A group of riders called KUMAN have done an investigation amongst their colleagues on how much they pay in maintenance costs (these figures are from conversations the author had with KUMAN riders, which they remembered off hand.)
|Cost||Amount||Frequency||cost per day in rupiah|
|Mobile phone voice plan||20.000||1 Tag||20.000|
|Data plan||75.000||30 Tage||2.500|
|… about 15 cost items|
|average cost per day||130.000|
The drivers usually bring their own motorcycle with them, which costs around 13 million rupees (around €740). The drivers also have to buy one or two helmets and a jacket from the companies for which Grab charges 360,000 rupees and Gojek charges 250,000rupees for one helmet and one jacket. The drivers have to buy two helmets, one for themselves and one for their passenger.

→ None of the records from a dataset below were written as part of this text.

Lemma authorize_inv authz principal action resource context request claims w res w' :
  cedar_request_new principal action resource context = Ok request →
  authorize authz principal action resource context claims w = (res, w') →
  (cw_tick w ≤ cw_tick w')%nat ∧ cw_policies w' = cw_policies w ∧ cw_audit w' = cw_audit w ∧
  (∀ cache t k d, ca_cache authz = Some cache → gate_millis (cw_tick w') ≤ t →
     pc_see cache t k (cw_cache w') = Some d →
     pc_see cache t k (cw_cache w) = Some d ∨
     (request_key request = k ∧ verdict (cw_policies w) claims request = Ok d ∧
      t < gate_millis (S (cw_tick w)) + 1000 * cc_cache_ttl_secs (ca_config authz))) ∧
  ∀ d, res = Ok d → ∃ raw, d = apply_fail_open authz raw ∧ grounded authz claims request w raw.
Proof.
  intros Er. unfold authorize. unfold bind at 1, lift at 1. rewrite Er.
  assert (request = mkCedarRequest principal action resource context) as Erq.
  { unfold cedar_request_new in Er. by destruct (request_new _ _ _ _); inv_result. }
  unfold bind at 1. destruct (cached authz request w) as [r1 w1] eqn:E1.
  apply cached_inv in E1 as (Ht1 & Hp1 & Ha1 & Hk1 & Hs1 & Hd1).
  pose proof (gate_monotone (cw_tick w) (cw_tick w1) ltac:(lia)) as Hm1.
  assert (∀ w', w' = w1 → ∀ cache t k d, ca_cache authz = Some cache → gate_millis (cw_tick w') ≤ t →
     pc_see cache t k (cw_cache w') = Some d → pc_see cache t k (cw_cache w) = Some d) as Hold.
  { intros ? -> cache t k d Hc Ht Hs. by rewrite <-(Hk1 cache t k Hc) by lia. }
  destruct r1 as [[raw|]|e]; [..|intros [= <- <-]; split_and!; try (lia || done); eauto].
  - intros [= <- <-]. split_and!; try (lia || done); [by eauto|]. intros d [= <-]. exists raw. split; [done|].
    right. by apply Hd1.
  - unfold bind at 1, get_policies. unfold bind at 1, lift. unfold grounded, verdict. rewrite Erq. cbn.
    destruct (build_entities claims) as [entities|e]; [|intros [= <- <-]; split_and!; try (lia || done); eauto].
    cbn. rewrite Hp1. set (raw := is_authorized _ _ _ _ _ _). unfold bind. rewrite <-Erq.
    destruct (remember authz request raw w1) as [r2 w2] eqn:E2.
    apply remember_inv in E2 as (-> & Ht2 & Hp2 & Ha2 & Hk2). intros [= <- <-].
    pose proof (gate_monotone _ _ Ht2). split_and!; [lia|congruence..| |].
    + intros cache t k d Hc Ht Hs. destruct (Hk2 cache t k d Hc ltac:(lia) Hs) as [Ho|(-> & -> & Hl)].
      * left. by rewrite <-(Hk1 cache t k Hc) by lia.
      * right. rewrite (Hs1 ltac:(by rewrite Hc)) in Hl. done.
    + intros d [= <-]. eauto.
Qed.

Local Ltac unchanged := intros [= <- <-]; cbn; split_and!; [lia|done|by eauto|done].

(** A request that is not skipped. *)
Lemma cedar_middleware_inv authz audit matched r w res w' :
  cedar_skips authz r = false → cedar_middleware authz audit matched r w = (res, w') →
  (cw_tick w ≤ cw_tick w')%nat ∧ cw_policies w' = cw_policies w ∧
  (∀ cache t k d, ca_cache authz = Some cache → gate_millis (cw_tick w') ≤ t →
     pc_see cache t k (cw_cache w') = Some d →
     pc_see cache t k (cw_cache w) = Some d ∨ stores authz matched r w t k d) ∧
  match res with
  | Ok r' => r' = r ∧ cw_audit w' = cw_audit w ∧ ∃ claims request raw,
      asks authz matched r (gate_nanos (cw_tick w)) = Ok (claims, request) ∧
      Allow = apply_fail_open authz raw ∧
      grounded authz claims request (mkCedarWorld (cw_policies w) (cw_cache w) (S (cw_tick w)) (cw_audit w)) raw
  | Err _ => True
  end.
Proof.
  intros [Hen%negb_false_iff Hex]%orb_false_iff. unfold cedar_middleware. rewrite Hen, Hex. cbn [negb].
  unfold bind at 1, lift at 1. destruct (req_claims r) as [claims|] eqn:Ecl; cbn [ok_or]; [|unchanged].
  unfold bind at 1, lift at 1. destruct (build_principal claims) as [principal|] eqn:Ep; [|unchanged].
  unfold bind at 1, lift at 1. destruct (build_action_http matched _ r) as [action|] eqn:Eact; [|unchanged].
  unfold bind at 1, cedar_now.
  unfold bind at 1, lift at 1. destruct (build_context_http _ claims _) as [context|] eqn:Ec; [|unchanged].
  unfold bind at 1, lift at 1. destruct build_resource as [resource|] eqn:Eres; [|unchanged].
  destruct (cedar_request_new principal action resource context) as [request|e] eqn:Er.
  2: { unfold bind at 1, authorize. unfold bind at 1, lift at 1. rewrite Er. unchanged. }
  assert (asks authz matched r (gate_nanos (cw_tick w)) = Ok (claims, request)) as Hasks.
  { unfold asks. rewrite Ecl. cbn [ok_or result_bind]. rewrite Ep. cbn [result_bind]. rewrite Eact. cbn [result_bind].
    rewrite Ec. cbn [result_bind]. rewrite Eres. cbn [result_bind]. by rewrite Er. }
  set (w1 := mkCedarWorld _ _ _ _). unfold bind at 1.
  destruct (authorize _ _ _ _ _ _ w1) as [res1 w2] eqn:E.
  destruct (authorize_inv _ _ _ _ _ _ _ _ _ _ Er E) as (Ht & Hp & Ha & Hk & Hd). cbn in Ht.
  assert ((cw_tick w ≤ cw_tick w2)%nat ∧ cw_policies w2 = cw_policies w ∧
    (∀ cache t k d, ca_cache authz = Some cache → gate_millis (cw_tick w2) ≤ t →
       pc_see cache t k (cw_cache w2) = Some d → pc_see cache t k (cw_cache w) = Some d ∨ stores authz matched r w t k d))
    as (Ht2 & Hp2 & Hk2).
  { split; [lia|]. split; [done|]. intros cache t k d Hc Htt Hs.
    destruct (Hk cache t k d Hc Htt Hs) as [|(? & ? & ?)]; [by left|right]. by exists claims, request. }
  destruct res1 as [[]|e]; intros [= <- <-]; split_and!; try done.
  destruct (Hd Allow eq_refl) as (raw & Hraw & Hg). by exists claims, request, raw.
Qed.
(** [Serialize] and [DeserializeOwned]; [type_name] names the type in errors. *)
Class Codec (A : Type) := {
  type_name : string;
  to_value : A → json;
  from_value : json → option A;
}.
Arguments type_name A {_}.

(** What is written is read back; [codec_ok] is the range of the Rust type. *)
Class CodecLaws (A : Type) `{!Codec A} := {
  codec_ok : A → Prop;
  from_to_value (a : A) : codec_ok a → from_value (to_value a) = Some a;
}.

#[global] Instance string_codec : Codec string :=
  { type_name := "String"; to_value := JString; from_value v := match v with JString s => Some s | _ => None end }.

#[global] Instance json_codec : Codec json := { type_name := "Value"; to_value v := v; from_value := Some }.

#[global] Instance list_codec {A} `{!Codec A} : Codec (list A) := {
  type_name := "Vec<" +:+ type_name A +:+ ">";
  to_value l := JArray (to_value <$> l);
  from_value v := match v with JArray l => mapM from_value l | _ => None end;
}.

#[global] Instance option_codec {A} `{!Codec A} : Codec (option A) := {
  type_name := "Option<" +:+ type_name A +:+ ">";
  to_value o := match o with Some a => to_value a | None => JNull end;
  from_value v := match v with JNull => Some None | v => Some <$> from_value v end;
}.

Definition i64_to_value (z : Z) : json := JNumber (if z <? 0 then NegInt z else PosInt z).
Definition i64_from_value (v : json) : option Z :=
  match v with
  | JNumber (PosInt n) => if n <? 2 ^ 63 then Some n else None
  | JNumber (NegInt n) => Some n
  | _ => None
  end.
#[global] Instance i64_codec : Codec Z := { type_name := "i64"; to_value := i64_to_value; from_value := i64_from_value }.

(** [HashMap<String, String>]: an object. *)
#[global] Instance string_map_codec : Codec (gmap string string) := {
  type_name := "HashMap<String, String>";
  to_value m := JObject (prod_map id JString <$> map_to_list m);
  from_value v :=
    match v with
    | JObject entries =>
        list_to_map <$> mapM (fun '(k, v) => match v with JString s => Some (k, s) | _ => None end) entries
    | _ => None
    end;
}.

(** [map.get(k)] on a [serde_json::Map]. *)
Fixpoint obj_get (k : string) (entries : list (string * json)) : option json :=
  match entries with
  | [] => None
  | (k', v) :: entries => if String.eqb k k' then Some v else obj_get k entries
  end.

(** ** Flash messages *)

Inductive FlashKind := Flash_Success | Flash_Info | Flash_Warning | Flash_Error.

#[global] Instance FlashKind_eq_dec : EqDecision FlashKind.
Proof. solve_decision. Defined.

Definition css_class (self : FlashKind) : string :=
  match self with
  | Flash_Success => "flash-success"
  | Flash_Info => "flash-info"
  | Flash_Warning => "flash-warning"
  | Flash_Error => "flash-error"
  end.

Definition icon (self : FlashKind) : string :=
  match self with
  | Flash_Success => "check-circle"
  | Flash_Info => "info-circle"
  | Flash_Warning => "exclamation-triangle"
  | Flash_Error => "x-circle"
  end.

Definition flash_kind_name (self : FlashKind) : string :=
  match self with
  | Flash_Success => "success" | Flash_Info => "info" | Flash_Warning => "warning" | Flash_Error => "error"
  end.

Definition flash_kind_of_name : string → option FlashKind :=
  match_str [("success", Flash_Success); ("info", Flash_Info); ("warning", Flash_Warning); ("error", Flash_Error)].

(** A unit variant is its name, or an object with its name and [null]. *)
#[global] Instance flash_kind_codec : Codec FlashKind := {
  type_name := "FlashKind";
  to_value k := JString (flash_kind_name k);
  from_value v :=
    match v with
    | JString s | JObject [(s, JNull)] => flash_kind_of_name s
    | _ => None
    end;
}.

Record FlashMessage := mkFlashMessage { fm_kind : FlashKind; fm_message : string }.

Definition flash_success (message : string) : FlashMessage := mkFlashMessage Flash_Success message.
Definition flash_info (message : string) : FlashMessage := mkFlashMessage Flash_Info message.
Definition flash_warning (message : string) : FlashMessage := mkFlashMessage Flash_Warning message.
Definition flash_error (message : string) : FlashMessage := mkFlashMessage Flash_Error message.

(** A derived struct is read from an object or from the list of its fields. *)
#[global] Instance flash_message_codec : Codec FlashMessage := {
  type_name := "FlashMessage";
  to_value m := JObject [("kind", to_value (fm_kind m)); ("message", to_value (fm_message m))];
  from_value v :=
    match v with
    | JObject entries =>
        kind ← obj_get "kind" entries ≫= from_value; message ← obj_get "message" entries ≫= from_value;
        Some (mkFlashMessage kind message)
    | JArray [k; m] => kind ← from_value k; message ← from_value m; Some (mkFlashMessage kind message)
    | _ => None
    end;
}.

Definition FlashMessages : Type := list FlashMessage.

One thing which makes Grab and Gojek distinct from similar apps in North America or Europe is that customers can pay in cash. 64% of Indonesians do not possess a Bank account , and even fewer a credit card. While different smartphone-based payment systems have emerged in Indonesia these are not widespread. Because paying in cash makes it more difficult for the company to take a 20% commission, the drivers have to leave a 20% deposit behind of at least 100,000 ruppees when they start driving, from which the company commission is taken.

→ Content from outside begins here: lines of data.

(* ===== verification/SessionSafety.v ===== *)
(** * Sessions: what reaches the next request

    What the operations of [Sessions] and [Csrf] guarantee over a session store
    that obeys [SessionLaws]: the data written is the data read later, each
    operation touches one key of one session, flash messages are delivered once
    and in order, the forgery gate lets through exactly the requests that carry
    their own session's token, and rendered tokens read back unchanged. *)

From S2P Require Import Prelude Text FrameworkError AuditEvent Http Cedar Sessions Csrf.

Local Open Scope string_scope.
Local Open Scope Z_scope.
Local Open Scope list_scope.
Local Open Scope monad_scope.

(** ** Codecs *)

Lemma mapM_fmap_Some {A B} (f : B → option A) (g : A → B) (l : list A) :
  (∀ x, x ∈ l → f (g x) = Some x) → mapM f (g <$> l) = Some l.
Proof.
  intros Hf. apply mapM_Some, Forall2_fmap_l, Forall_Forall2_diag, Forall_forall.
  intros x Hx. by apply Hf.
Qed.

#[global] Instance string_codec_laws : CodecLaws string.
Proof. by refine {| codec_ok _ := True |}. Defined.

#[global] Instance flash_messages_codec_laws : CodecLaws (list FlashMessage).
Proof. refine {| codec_ok _ := True |}. intros l _. cbn. apply mapM_fmap_Some. by intros [[] m] _. Defined.

Lemma i64_from_to z : - 2 ^ 63 ≤ z < 2 ^ 63 → i64_from_value (i64_to_value z) = Some z.
Proof.
  intros Hz. unfold i64_to_value. destruct (Z.ltb_spec z 0); cbn; [done|].
  by destruct (Z.ltb_spec z (2 ^ 63)); [|lia].
Qed.

Lemma string_map_from_to (m : gmap string string) : from_value (to_value m) = Some m.
Proof.
  cbn. rewrite (mapM_fmap_Some _ (prod_map id JString)) by (by intros [k v]). cbn. by rewrite list_to_map_to_list.
Qed.

(** The authentication time is an [i64]. *)
Definition auth_ok (s : AuthSession) : Prop :=
  match au_authenticated_at s with Some t => - 2 ^ 63 ≤ t < 2 ^ 63 | None => True end.

#[global] Instance auth_session_codec_laws : CodecLaws AuthSession.
Proof.
  refine {| codec_ok := auth_ok |}. intros [u r a e] Ha.
  assert (Er : mapM (from_value (A := string)) (to_value <$> r) = Some r) by (by apply mapM_fmap_Some).
  assert (Ee := string_map_from_to e).
  assert (Eu : from_value (A := option string) (to_value u) = Some u) by (by destruct u).
  assert (Et : from_value (A := option Z) (to_value a) = Some a).
  { destruct a as [t|]; [|done]. cbn. change (Some <$> i64_from_value (i64_to_value t) = Some (Some t)).
    by rewrite i64_from_to. }
  change (from_value (to_value (mkAuthSession u r a e))) with
    (u ← from_value (A := option string) (to_value u); r ← from_value (A := list string) (to_value r);
     a ← from_value (A := option Z) (to_value a); e ← from_value (A := gmap string string) (to_value e);
     Some (mkAuthSession u r a e)).
  rewrite Eu. cbn [mbind option_bind]. change (from_value (A := list string) (to_value r)) with
    (mapM (from_value (A := string)) (to_value <$> r)). rewrite Er. cbn [mbind option_bind].
  rewrite Et. cbn [mbind option_bind]. by rewrite Ee.
Defined.

(** ** Operations touch one key of one session *)

Section Safety.
Context `{HttpEnv} `{CsrfRandom} {W Sess : Type} `{!SessionApi W Sess} `{!SessionLaws W Sess} `{!EqDecision Sess}.

Abbreviation G := (M (SessWorld W) Error).

Definition view (w : SessWorld W) (s : Sess) : gmap string json := sess_view (sw_store w) s.

(** [m] writes at most the key [k] of the session [s]. *)
Definition touches {E A} (s : Sess) (k : string) (m : M (SessWorld W) E A) : Prop := ∀ w s' k',
  s' ≠ s ∨ k' ≠ k → view (m w).2 s' !! k' = view w s' !! k'.

(** [m] writes nothing. *)
Definition quiet {E A} (m : M (SessWorld W) E A) : Prop := ∀ w s', view (m w).2 s' = view w s'.

Lemma quiet_touches {E A} s k (m : M (SessWorld W) E A) : quiet m → touches s k m.
Proof. intros Hm w s' k' _. by rewrite Hm. Qed.

Lemma touches_bind {E A B} s k (m : M (SessWorld W) E A) (f : A → M (SessWorld W) E B) :
  touches s k m → (∀ a, touches s k (f a)) → touches s k (bind m f).
Proof.
  intros Hm Hf w s' k' Hk. specialize (Hm w s' k' Hk). unfold bind. destruct (m w) as [[a|e] w1]; [|done].
  by rewrite Hf.
Qed.

Lemma quiet_bind {E A B} (m : M (SessWorld W) E A) (f : A → M (SessWorld W) E B) :
  quiet m → (∀ a, quiet (f a)) → quiet (bind m f).
Proof.
  intros Hm Hf w s'. specialize (Hm w s'). unfold bind. destruct (m w) as [[a|e] w1]; [|done]. by rewrite Hf.
Qed.

Lemma quiet_pure {E A} (m : M (SessWorld W) E A) : (∀ w, sw_store (m w).2 = sw_store w) → quiet m.
Proof. intros Hm w s'. unfold view. by rewrite Hm. Qed.

Lemma quiet_generate n : quiet (csrf_generate n).
Proof. by apply quiet_pure. Qed.
Lemma quiet_log e : quiet (sess_log (W := W) e).
Proof. by apply quiet_pure. Qed.
Lemma quiet_ret {E A} (a : A) : quiet (E := E) (ret a).
Proof. by apply quiet_pure. Qed.
Lemma quiet_lift {E A} (r : result A E) : quiet (lift r).
Proof. by apply quiet_pure. Qed.
Lemma quiet_fail {E A} (e : E) : quiet (A := A) (fail e).
Proof. by apply quiet_pure. Qed.

Lemma sess_call_view {A} what (m : M W string A) w s :
  view (sess_call what m w).2 s = sess_view (m (sw_store w)).2 s.
Proof. unfold sess_call, view. by destruct (m _). Qed.

Lemma sess_call_Ok {A} what (m : M W string A) w a :
  (sess_call what m w).1 = Ok a ↔ (m (sw_store w)).1 = Ok a.
Proof. unfold sess_call. destruct (m _) as [[]]; cbn; split; congruence. Qed.
(* ===== verification/Handlers.v ===== *)
(** * Repositories and collection handlers

    The abstractions a service's own handlers are written with:
    [src/acton-service/src/repository/] (filters, pagination, errors),
    [src/acton-service/src/handlers/] (list queries, response envelopes, API
    errors) and the response types of [responses.rs]. What is proved: the page
    arithmetic at machine width, that following the pages visits every item
    once, and what a repository failure shows to the client. *)

From S2P Require Import Prelude Text FrameworkError AuditEvent.

Local Open Scope string_scope.
Local Open Scope Z_scope.
Local Open Scope list_scope.

(** ** Machine arithmetic *)

Definition U32_MAX : Z := 2 ^ 32 - 1.
Definition U64_MAX : Z := 2 ^ 64 - 1.

Definition u64_saturating_add (x y : Z) : Z := Z.min (x + y) U64_MAX.
Definition saturating_sub (x y : Z) : Z := Z.max (x - y) 0.
Definition u64_mul (x y : Z) : Z := as_unsigned 64 (x * y).

(** ** Repositories *)

Inductive OrderDirection := Ascending | Descending.

Definition order_to_string (o : OrderDirection) : string :=
  match o with Ascending => "asc" | Descending => "desc" end.

Record Pagination := mkPagination { pg_offset : Z; pg_limit : Z }.

Definition first_page (limit : Z) : Pagination := mkPagination 0 limit.
Definition Pagination_default : Pagination := mkPagination 0 20.

(** The product wraps in a build without overflow checks. *)
Definition pagination_page (page_number page_size : Z) : Pagination :=
  mkPagination (u64_mul (saturating_sub page_number 1) page_size) page_size.

Inductive FilterOperator :=
| Equal | NotEqual | GreaterThan | GreaterThanOrEqual | LessThan | LessThanOrEqual | Like | In_ | IsNull | IsNotNull.

Definition filter_operator_to_string (op : FilterOperator) : string :=
  match op with
  | Equal => "=" | NotEqual => "!=" | GreaterThan => ">" | GreaterThanOrEqual => ">=" | LessThan => "<"
  | LessThanOrEqual => "<=" | Like => "LIKE" | In_ => "IN" | IsNull => "IS NULL" | IsNotNull => "IS NOT NULL"
  end.

(** A float is its bits. *)
Inductive FilterValue :=
| FV_String (s : string) | FV_Integer (n : Z) | FV_Float (bits : Z) | FV_Boolean (b : bool)
| FV_StringList (l : list string) | FV_IntegerList (l : list Z) | FV_Null.

Record FilterCondition := mkFilterCondition { fc_field : string; fc_operator : FilterOperator; fc_value : FilterValue }.

Definition filter_eq (field : string) (value : FilterValue) := mkFilterCondition field Equal value.
Definition filter_ne (field : string) (value : FilterValue) := mkFilterCondition field NotEqual value.
Definition filter_gt (field : string) (value : FilterValue) := mkFilterCondition field GreaterThan value.
Definition filter_gte (field : string) (value : FilterValue) := mkFilterCondition field GreaterThanOrEqual value.
Definition filter_lt (field : string) (value : FilterValue) := mkFilterCondition field LessThan value.
Definition filter_lte (field : string) (value : FilterValue) := mkFilterCondition field LessThanOrEqual value.
Definition filter_like (field pattern : string) := mkFilterCondition field Like (FV_String pattern).
Definition filter_in_strings (field : string) (values : list string) := mkFilterCondition field In_ (FV_StringList values).
Definition filter_in_integers (field : string) (values : list Z) := mkFilterCondition field In_ (FV_IntegerList values).
Definition filter_is_null (field : string) := mkFilterCondition field IsNull FV_Null.
Definition filter_is_not_null (field : string) := mkFilterCondition field IsNotNull FV_Null.

Inductive RepositoryOperation :=
| FindById | FindAll | Count | Exists_ | Create | Update | Delete | SoftDelete | Restore_ | BatchLoad.

Definition repository_operation_to_string (op : RepositoryOperation) : string :=
  match op with
  | FindById => "find_by_id" | FindAll => "find_all" | Count => "count" | Exists_ => "exists" | Create => "create"
  | Update => "update" | Delete => "delete" | SoftDelete => "soft_delete" | Restore_ => "restore"
  | BatchLoad => "batch_load"
  end.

The drivers can receive payments on a weekly basis. The monthly average earning after costs are around 100,000 rupees per day, which amounts to around €5.70. Before they begin to work for the company the drivers have to pay around 350,000 to 450,000 rupees (three to five days work) to pay for the company helmet and jacket deposit. In Autumn 2018 Gojek stopped hiring drivers. Grab on the other hand continues to hire drivers, which will increase the pressure on the price per km.
As with many other Apps, customer ratings are used to monitor the work discipline of drivers. The reviews are important since bad reviews can cause difficulties for drivers, such as being blocked for one or more days without being able to log into the app to offer rides. Drivers also told us that some drivers get blocked forever. The App companies are able to do this because when the drivers first sign on they have to provide their passports, driving licenses, a police record and vehicle insurance papers. Therefore it is difficult to falsify one’s identity and apply again under a different name once you have been blocked from using the app.
With critical or negative feedback, drivers are often called in by managers and told off. A typical case is when the license plate of the motorcycle does not match the one registered by the app. A driver told us that this often happens, when your registered motorcycle is in repair and you need to borrow another one temporarily. When passengers report this to the app, the drivers often get hassle from managers. They would then tell the driver that they can not do that and that it’s against the rules, and then act as if they are being generous by not blocking them.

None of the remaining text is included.